(** A buffer that was read is put back without its transaction. *)
Lemma get_buf_ok pb v s s' : get_buf pb s = Ok (v, s') ->
  s' = s /\ exists P, procs s !! pb.1 = Some P /\ get_buffer (p_alloc P) pb.2 = Ok v.
Proof. unfold get_buf. intros E. run_inv. eauto. Qed.
Lemma sound_unlink_buf o pb v s s' t P x : procs s !! pb.1 = Some P -> get_buffer (p_alloc P) pb.2 = Ok v ->
  (_ ← mod_txn t (fun tr => set_t_buffer tr None); put_buf pb (with_transaction None v)) s = Ok (x, s') -> keeps_sound o s s'.
Proof.
  intros HP Hv E. apply bind_ok in E as ([] & s1 & E1 & E). kept (keeps_sound o) E1 S1. etransitivity; [exact S1|].
  assert (procs s1 !! pb.1 = Some P) as HP1 by (unfold mod_txn, put_txn in E1; run_inv; done).
  unfold put_buf in E. apply bind_ok in E as (P1 & s2 & HP2 & E). apply get_obj_ok in HP2 as [HP2 ->].
  assert (P1 = P) as -> by congruence. run_inv. eapply sound_put_proc; [exact HP1|]. intros Ha. cbn.
  eapply area_put; [exact Ha|exact Hv| |eassumption]. done.
Qed.
Lemma sound_write_free_buffer o p th ptr : keeps (keeps_sound o) (write_free_buffer p th ptr).
Proof.
  unfold write_free_buffer. apply keeps_bind; [apply _|keep|]. intros P. apply keeps_bind; [apply _|keep|]. intros [b|]; [|keep].
  intros s x s' E. apply bind_ok in E as (v & s1 & Ev & E). apply get_buf_ok in Ev as (-> & Q & HQ & Ev).
  destruct (negb _); [by apply ret_ok in E as [_ ->]|]. apply bind_ok in E as ([] & s1 & E1 & E).
  transitivity s1; [|by_keep (keeps_sound o) E]. destruct (b_transaction v); [|by apply ret_ok in E1 as [_ ->]].
  by eapply sound_unlink_buf.
Qed.
Lemma sound_register_looper o p th : keeps (keeps_sound o) (write_register_looper p th).
Proof.
  unfold write_register_looper. intros s x s' E. apply bind_ok in E as (T & s1 & HT & E). apply get_obj_ok in HT as [HT ->].
  apply bind_ok in E as (P & s1 & HP & E). apply get_obj_ok in HP as [HP ->]. apply bind_ok in E as ([] & s1 & E1 & E).
  transitivity s1; [|by_keep (keeps_sound o) E].
  destruct (has_bits _ _); [|destruct (_ =? 0)]; apply modify_ok in E1 as ->;
    [by eapply sound_put_thread|by eapply sound_put_thread|by eapply sound_put_proc].
Qed.
Lemma sound_enter_looper o th : keeps (keeps_sound o) (write_enter_looper th).
Proof. unfold write_enter_looper. keep. Qed.
Lemma sound_exit_looper o th : keeps (keeps_sound o) (write_exit_looper th).
Proof. unfold write_exit_looper. keep. Qed.
Lemma sound_queue_death o p th d : keeps (keeps_sound o) (queue_death p th d).
Proof. unfold queue_death. keep. Qed.
Hint Resolve sound_queue_death : keeps.
Lemma sound_request_death o p th target ck : keeps (keeps_sound o) (write_request_death p th target ck).
Proof. unfold write_request_death. keep. Qed.
Lemma sound_clear_death o p th target ck : keeps (keeps_sound o) (write_clear_death p th target ck).
Proof. unfold write_clear_death. keep. Qed.
Lemma sound_find_death o l cookie : keeps (keeps_sound o) (find_death l cookie).
Proof. induction l as [|[]]; cbn [find_death]; keep. Qed.
Hint Resolve sound_find_death : keeps.
Lemma sound_dead_binder_done o p th ck : keeps (keeps_sound o) (write_dead_binder_done p th ck).
Proof. unfold write_dead_binder_done. keep. Qed.
Lemma sound_fetch o u ptr w : keeps (keeps_sound o) (fetch u ptr w).
Proof. unfold fetch. keep. Qed.
Hint Resolve sound_write_free_buffer sound_register_looper sound_enter_looper sound_exit_looper sound_request_death
  sound_clear_death sound_dead_binder_done sound_fetch : keeps.
Lemma sound_write_command u cur p th cmd ptr : keeps (keeps_sound None) (write_command u cur p th cmd ptr).
Proof.
  unfold write_command. do 4 (case_match; [solve [keep]|]). case_match; [|solve [keep]].
  destruct (copy_from_user u ptr _) as [l|] eqn:El; [|keep].
  destruct (txn_sizes l (copy_from_user_bytes _ _ _ _ El) (copy_from_user_length _ _ _ _ El)) as [Hds Hos]. keep.
Qed.
Hint Resolve sound_write_command : keeps.
Lemma sound_write_loop k u cur p th buf ptr e c : keeps (keeps_sound None) (write_loop k u cur p th buf ptr e c).
Proof. revert ptr c. induction k as [|k IH]; intros ptr c; cbn [write_loop]; keep. Qed.
Hint Resolve sound_write_loop : keeps.
Lemma sound_thread_write u cur p th buf size c : keeps (keeps_sound None) (binder_thread_write u cur p th buf size c).
Proof. unfold binder_thread_write. keep. Qed.
End Ops.
(* ===== verification/TablesFiles.v ===== *)
(** * Reads keep the tables consistent *)
From S2P Require Import Prelude UserMem RbTree Alloc Protocol Kernel Refs Transact Send Write Read Driver KernelWp RefsInv RefsProps Keeps Tables TablesStep TablesOps.

Implicit Types (p n d t th b ptr : Z) (P : binder_proc) (N : binder_node) (T : binder_thread) (D : binder_ref_death) (s : kstate).

(** ** Operations with memory *)
Definition keepsR {M A} (rel : kstate -> kstate -> Prop) (x : R M A) : Prop :=
  forall s m r s' m', x s m = Ok (r, s', m') -> rel s s'.

Section Rules.
Context {M : Type} `{uops : UserOps M}.
Context (rel : kstate -> kstate -> Prop) `{!PreOrder rel}.

Lemma R_bind_ok {A B} (x : R M A) (f : A -> R M B) s m r s' m' : (x ≫= f) s m = Ok (r, s', m') ->
  (exists e, x s m = Ok (inl e, s', m') /\ r = inl e) \/
  exists a s1 m1, x s m = Ok (inr a, s1, m1) /\ f a s1 m1 = Ok (r, s', m').
Proof.
  unfold mbind, R_bind. destruct (x s m) as [[[[e|a] s1] m1]|]; [|eauto 10|done]. intros [= <- <- <-]. eauto.
Qed.
Lemma in_driver_ok {A} (x : K A) s (m : M) r s' m' : in_driver x s m = Ok (r, s', m') ->
  exists a, r = inr a /\ x s = Ok (a, s') /\ m' = m.
Proof. unfold in_driver. destruct (x s) as [[a s1]|]; [|done]. intros [= <- <- <-]. eauto. Qed.
(** A step in the driver and what follows. *)
Lemma driver_step {A B} (x : K A) (f : A -> R M B) s m r s' m' : (in_driver x ≫= f) s m = Ok (r, s', m') ->
  exists a s1, x s = Ok (a, s1) /\ f a s1 m = Ok (r, s', m').
Proof.
  intros [(e & E & _)|(a & s1 & m1 & E & H)]%R_bind_ok; apply in_driver_ok in E as (a' & E1 & E2 & ->); [done|]. injection E1 as ->. eauto.
Qed.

- What the task asks -
In the listing above, find the line with "unfold put_buf in" and the line with "transitivity s1; [|by_keep (keeps_sound o) E]. destruct", then print exactly those lines and every line between them.

- Result -
  unfold put_buf in E. apply bind_ok in E as (P1 & s2 & HP2 & E). apply get_obj_ok in HP2 as [HP2 ->].
  assert (P1 = P) as -> by congruence. run_inv. eapply sound_put_proc; [exact HP1|]. intros Ha. cbn.
  eapply area_put; [exact Ha|exact Hv| |eassumption]. done.
Qed.
Lemma sound_write_free_buffer o p th ptr : keeps (keeps_sound o) (write_free_buffer p th ptr).
Proof.
  unfold write_free_buffer. apply keeps_bind; [apply _|keep|]. intros P. apply keeps_bind; [apply _|keep|]. intros [b|]; [|keep].
  intros s x s' E. apply bind_ok in E as (v & s1 & Ev & E). apply get_buf_ok in Ev as (-> & Q & HQ & Ev).
  destruct (negb _); [by apply ret_ok in E as [_ ->]|]. apply bind_ok in E as ([] & s1 & E1 & E).
  transitivity s1; [|by_keep (keeps_sound o) E]. destruct (b_transaction v); [|by apply ret_ok in E1 as [_ ->]].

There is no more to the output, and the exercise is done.